Experimental program
Comparison scheme
Effect test

Embodiment 1

[0026] Embodiment 1, vitamin D in vitamin D drops 3 Assay

[0027] The instrument uses Agilent1200 high performance liquid chromatography; METTLERXP205 electronic balance.

[0028] The material is the vitamin D drops produced by the soft capsule workshop of our company.

[0029] Vitamin D 3 The reference substance was purchased from China National Institute for the Control of Pharmaceutical and Biological Products, the batch number is 100061-201208;

[0030] n-Hexane is chromatographically pure;

[0031] Other reagents are analytically pure.

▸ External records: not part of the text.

Lemma retire_all_origin env (k : Kont) ls : forall w fl, origin w (retire_all w env k ls fl).1.
Proof.
  induction ls as [|l ls IH]; intros w fl; cbn [retire_all]; [exact (origin_refl w)|]. destruct (begin_retire w env l) as [res|st]; [|exact (origin_refl w)].
  eapply origin_trans; [apply settle_origin|apply lease_settle_books|apply IH].
Qed.

Lemma retain_origin w keep : origin w (retain w keep).
Proof. apply registry_origin; [done|]. apply within_r, within_subset. intros x. cbn. rewrite elem_of_filterb. by intros [_ ?]. Qed.

Lemma finish_origin w q fl : origin w (finish_reserve w q fl).1.
Proof.
  unfold finish_reserve. destruct fl; [exact (origin_refl w)|]. destruct (mint w) as [[t w1]|] eqn:Em; [|exact (origin_refl w)].
  apply checked_add_next in Em as (-> & _ & Er & Eb & Ec & _). assert (origin w w1) as H1 by (apply origin_within; unfold regs; rewrite Er; apply within_refl).
  destruct (q_adapters q !! _) as [ad|]; [|done]. destruct (negb _ || _) eqn:Eg; [done|]. apply orb_false_iff in Eg as [Hl%negb_false_iff _].
  apply andb_true_iff in Hl as [Hl _]. intros x [(t & Ht)%elem_of_values|Hx]%elem_of_app; cbn [registry with_registry fst] in *.
  - cbn in Ht. apply lookup_insert_Some in Ht as [[_ <-]|[_ Ht]].
    + right. by rewrite <- (key_live_books w w1).
    + apply H1. unfold regs. rewrite elem_of_app. left. apply elem_of_values. eauto.
  - apply H1. unfold regs. rewrite elem_of_app. by right.
Qed.

Lemma conclude_origin w (k : Kont) fl : origin w (conclude w k fl).1.
Proof.
  destruct k as [q| |? ? ?|g keep|]; cbn [conclude]; try exact (origin_refl w).
  - pose proof (finish_origin w q fl) as Ho. destruct (finish_reserve w q fl). exact Ho.
  - destruct g; [exact (retain_origin (with_transition w false) keep)|exact (retain_origin w keep)].
Qed.

Lemma proceed_origin w env (k : Kont) ls fl : origin w (proceed w env k ls fl).1.
Proof.
  unfold proceed. pose proof (retire_all_origin env k ls w fl) as H1. pose proof (retire_all_books env k ls w fl) as H2.
  destruct (retire_all w env k ls fl) as [w' [fl'|]]; [|done]. eapply origin_trans; [exact H1|done|apply conclude_origin].
Qed.

Lemma start_origin w r env (k : Kont) ls fl : cores r ⊆ cores (registry w) -> within (pending r) (regs w) ->
  origin w (proceed (guarded w r) env k ls fl).1.
Proof.
  intros Hc Hp. eapply (origin_trans w (guarded w r)); [by apply registry_origin|done|apply proceed_origin].
Qed.

Lemma remove_many_sub w roots : Inv w -> cores (remove_many (registry w) roots).1 ⊆ cores (registry w) /\ pending (remove_many (registry w) roots).1 = pending (registry w).
Proof.
  intros [Ha _]. pose proof (remove_many_spec (registry w) roots (a_tok _ _ Ha)) as Hr. split; [by eapply removal_sub|apply Hr].
Qed.

Lemma pending_within w r : pending r = pending (registry w) -> within (pending r) (regs w).
Proof. intros ->. apply within_r, within_refl. Qed.

Lemma sweep_origin w env (m : Lease -> bool) keep : Inv w -> origin w (sweep w env m keep).1.
Proof.
  intros Hi. unfold sweep. case_bool_decide; [apply retain_origin|]. destruct (remove_many_sub w (token <$> filterb m (values (registry w))) Hi) as [Hs Hp].
  destruct (remove_many _ _) as [r ls]. apply start_origin; [done|by apply pending_within].
Qed.

(** A step that leaves the books of identities alone. *)
Definition calm w w' : Prop := same_live w w' /\ origin w w' /\ next_token w <= next_token w' <= next_token w + 65.

Lemma calm_refl w w' : registry w' = registry w -> books w' = books w -> clients w' = clients w -> next_token w' = next_token w -> calm w w'.
Proof. intros Er Eb Ec En. split; [done|]. split; [|lia]. apply origin_within. unfold regs. rewrite Er. apply within_refl. Qed.

Lemma calm_start w r env (k : Kont) ls fl : cores r ⊆ cores (registry w) -> within (pending r) (regs w) -> calm w (proceed (guarded w r) env k ls fl).1.
Proof.
  intros Hc Hp. split; [apply (proceed_books (guarded w r))|]. split; [by apply start_origin|]. pose proof (proceed_token (guarded w r) env k ls fl). cbn in *. lia.
Qed.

[0032] 1. Preparation of the test solution

[0033] Precisely measure about 720mg (containing 20μg vitamin D 3 ) vitamin D drops content, put in 20mL brown volumetric flask, add normal hexane to dissolve, constant volume, shake up and promptly need testing solution.

[0034] A total of two test products were set; wherein, the sample size of test product 1 was 719.5 mg; the sample size of test product 2 was 720.3 mg;

[0035] Seco...

Embodiment 2

[0063] Embodiment 2, linearity test

[0064] 1. Prepare a series of different concentrations of vitamin D 3 Reference solution

[0065] Precise Measures of Vitamin D 3 Put 0.6, 0.8, 1.0, 1.2, 1.4 μL of the reference solution (20μg / ml) into 20ml brown measuring bottles respectively, add n-hexane to dilute to the mark and shake well to get vitamin D 3 Reference substance solution.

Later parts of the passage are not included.